В итоге навсегда покинув Объект,
Он нащупал зыбкую, как во сне,
опору вовне – ремешок на былинной суме:
потянешь в четверть силы
И ты уже в мать сырой земле
По колено. Потянешь сильней – по пояс.
Потянешь в полную силу
(что обрёл в Сарове, там, где заряд
срывал электроны с орбит, формируя ряд
реакций, в самой основе: рентген-лучи;
не лежал на печи – грыз калачи
науки, и вот пришла пора…)
Итак, потянешь ешё сильнее – и мать-сыра
земля у горла.
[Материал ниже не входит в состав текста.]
(* ===== verification/CovSession.v ===== *)
(** * The life of the coverage tool

    [CorProfiler::Initialize] and [Shutdown] of
    [VSharp.CoverageInstrumenter/profiler/corProfiler.cpp], whole: the wait for a
    debugger, the reference to the runtime, the event mask, the profiler state and
    the final report.  [Shutdown] is taken without concurrent callbacks, whose
    interleaving with it is the subject of CovInterleave.v. *)

From S2P Require Import Prelude Runtime ILExport Com CovTracker CovSpec.
Local Open Scope Z_scope.

Definition eventMask : Z :=
  foldr Z.lor 0 [COR_PRF_MONITOR_JIT_COMPILATION; COR_PRF_DISABLE_ALL_NGEN_IMAGES; COR_PRF_DISABLE_OPTIMIZATIONS;
    COR_PRF_MONITOR_EXCEPTIONS; COR_PRF_MONITOR_CLR_EXCEPTIONS; COR_PRF_DISABLE_TRANSPARENCY_CHECKS_UNDER_FULL_TRUST;
    COR_PRF_DISABLE_INLINING].

Record library := mkLibrary { profilers : com; masks : list Z; state : option ProfilerState }.

Definition on_com {A} : st com A -> st library A := on_part profilers (fun c y => mkLibrary c (masks y) (state y)).

(** An operation on [*profilerState]; undefined while it is null. *)
Definition on_state {A} (m : st ProfilerState A) : st library A := fun y =>
  match state y with
  | None => Err Undefined
  | Some p => match m p with Ok (a, p) => Ok (a, mkLibrary (profilers y) (masks y) (Some p)) | Err e => Err e end
  end.

(** [while (!done)]: a debugger sets the variable; [attached n] says whether it
    has after [n] seconds. *)
Fixpoint wait_debugger (fuel n : nat) (attached : nat -> bool) : st library unit :=
  if attached n then mret tt else
  match fuel with O => st_fail OutOfFuel | Datatypes.S fuel => wait_debugger fuel (Datatypes.S n) attached end.

Section Library.
(** Whether to wait; the answers of the runtime ([None] is success); the rest of
    the environment. *)
Context (waits : bool) (attached : nat -> bool) (fuel : nat) (query_ok : bool) (SetEventMask : Z -> option Z)
  (isPassive : option CovTracker.MethodInfo) (mainOnly : bool).

Definition Initialize (this : Z) : st library Z :=
  wait_debugger fuel 0 (fun n => negb waits || attached n);;
  ok ← on_com (acquire_info this query_ok);
  if negb ok then mret E_FAIL else
  st_modify (fun y => mkLibrary (profilers y) (masks y ++ [eventMask]) (state y));;
  match SetEventMask eventMask with
  | Some hr => mret hr
  | None =>
      st_modify (fun y => mkLibrary (profilers y) (masks y) (Some (new_ProfilerState isPassive mainOnly)));;
      mret S_OK
  end.

Definition Shutdown (this : Z) : st library (Z * option (list Z)) :=
  report ← on_state CovTracker.Shutdown;
  on_com (release_info this);;
  mret (S_OK, report).
End Library.

(** ** The coverage library's start and end *)

Lemma wait_ends fuel n attached (y : library) k :
  attached k = true -> (n <= k <= n + fuel)%nat -> wait_debugger fuel n attached y = Ok (tt, y).
Proof.
  intros Hk. revert n. induction fuel as [|fuel IH]; intros n Hn; cbn [wait_debugger].
  - replace n with k by lia. by rewrite Hk.
  - destruct (attached n) eqn:E; [done|]. apply IH. destruct (decide (n = k)) as [->|]; [congruence|lia].
Qed.

(** The start of the coverage library on every branch: it returns once a
    debugger it waits for has come; a runtime without the interface or one that
    refuses the event mask ends it, the latter with the reference kept; else there
    is a new profiler state. *)
Theorem coverage_Initialize_spec (waits : bool) attached fuel n (query_ok : bool) SetEventMask isPassive mainOnly this y h :
  (n <= fuel)%nat -> (waits = true -> attached n = true) -> uninitialized (profilers y) h this ->
  exists c, com_inv c h /\ infoRefs c = infoRefs (profilers y) + (if query_ok then 1 else 0) /\
    Initialize waits attached fuel query_ok SetEventMask isPassive mainOnly this y =
      Ok (if query_ok then default S_OK (SetEventMask 0xC1600060) else E_FAIL,
          mkLibrary c (masks y ++ (if query_ok then [0xC1600060] else []))
            (if query_ok && match SetEventMask 0xC1600060 with None => true | Some _ => false end
             then Some (new_ProfilerState isPassive mainOnly) else state y)).
Proof.
  intros Hn Ha (I & Hh & Hf). destruct (acquire_run _ h this query_ok I Hh Hf) as (c & R1 & I1 & E1 & F1).
  exists c. split; [done|]. split; [done|]. unfold Initialize.
  assert (wait_debugger fuel 0 (fun n => negb waits || attached n) y = Ok (tt, y)) as R0.
  { apply (wait_ends _ _ _ _ n); [|lia]. destruct waits; [|done]. by apply Ha. }
  run_step R0. unfold on_com. run_step (on_part_run profilers (fun c y => mkLibrary c (masks y) (state y)) _ y _ _ R1).
  destruct query_ok; cbn [negb andb]; [|by rewrite app_nil_r]. rewrite st_modify_bind.
  change eventMask with 0xC1600060. by destruct (SetEventMask _).
Qed.

(** The end of the coverage library gives the reference to the runtime back and
    clears the field, whatever the report, so that the destructor gives back
    nothing more. *)
Lemma coverage_Shutdown_gives_back this y h p report p' :
  com_inv (profilers y) h -> holds h this ->
  fields <$> objects (profilers y) !! this = Some (Profiler true) ->
  state y = Some p -> CovTracker.Shutdown p = Ok (report, p') ->
  exists c, Shutdown this y = Ok ((S_OK, report), mkLibrary c (masks y) (Some p')) /\
    com_inv c h /\ infoRefs c = infoRefs (profilers y) - 1 /\ fields <$> objects c !! this <> Some (Profiler true).
Proof.
  intros I Hh Hf Hy Hr. destruct (give_back_run _ h this I Hh) as (b & c & R1 & I1 & E1 & Hb & F1).
  rewrite Hf, bool_decide_eq_true_2 in Hb by done. subst b. exists c. split_and!; [|done..].
  unfold Shutdown. set (y1 := mkLibrary (profilers y) (masks y) (Some p')).
  rewrite (st_bind_run _ _ y report y1) by (unfold on_state; by rewrite Hy, Hr). unfold on_com.
  by run_step (on_part_run profilers (fun c y => mkLibrary c (masks y) (state y)) _ y1 _ _ R1).
Qed.

Lemma coverage_Initialize_spec_witness :
  exists c, com_inv c sample_held /\ infoRefs c = 1 /\
    Initialize true (fun n => (3 <=? n)%nat) 10 true (fun _ => None) None false 2 (mkLibrary sample_com [] None) =
      Ok (S_OK, mkLibrary c [0xC1600060] (Some (new_ProfilerState None false))).
Proof.
  apply (coverage_Initialize_spec true (fun n => (3 <=? n)%nat) 10 3 true (fun _ => None) None false 2
    (mkLibrary sample_com [] None) sample_held); [lia|done|apply sample_uninitialized].
Defined.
И это вход
туда в пустоту, где оторопело
застыла душа–Ева,
где Адама душа.
В конце концов, наши души
(ныне или потом).
5.
В Саровской пустыни на отшибе дом
Серафима – за сотню лет до того
как Сахаров появился тут, оттого
ему было легче? или нет?
Сам он уклончивый дал ответ:
«Третья идея пришла тогда нам, мне…»
Словно мелькнула тень в окне –
и тут же: вход в обретённый (хотел–не–хотел) ад.
Так говорят.
Может быть, милосердие – это тот шест,
Тот балансир, когда усердие над РДС-шесть
выковало невидимый стержень внутри
и дикари, а может не дикари
с плачем, похожим на шелест дубов
(дубами и вязами окружён Саров)
вышли… на немногочисленную землю
6.
держа на весу
дейтерий и литий
самую тяжесть су-
мы
и мы
все принимаем дамоклов дар.
А громовой удар
– это просто гроза.
Это – лето, июльский гром.
Пока.
Вот,
что
потом…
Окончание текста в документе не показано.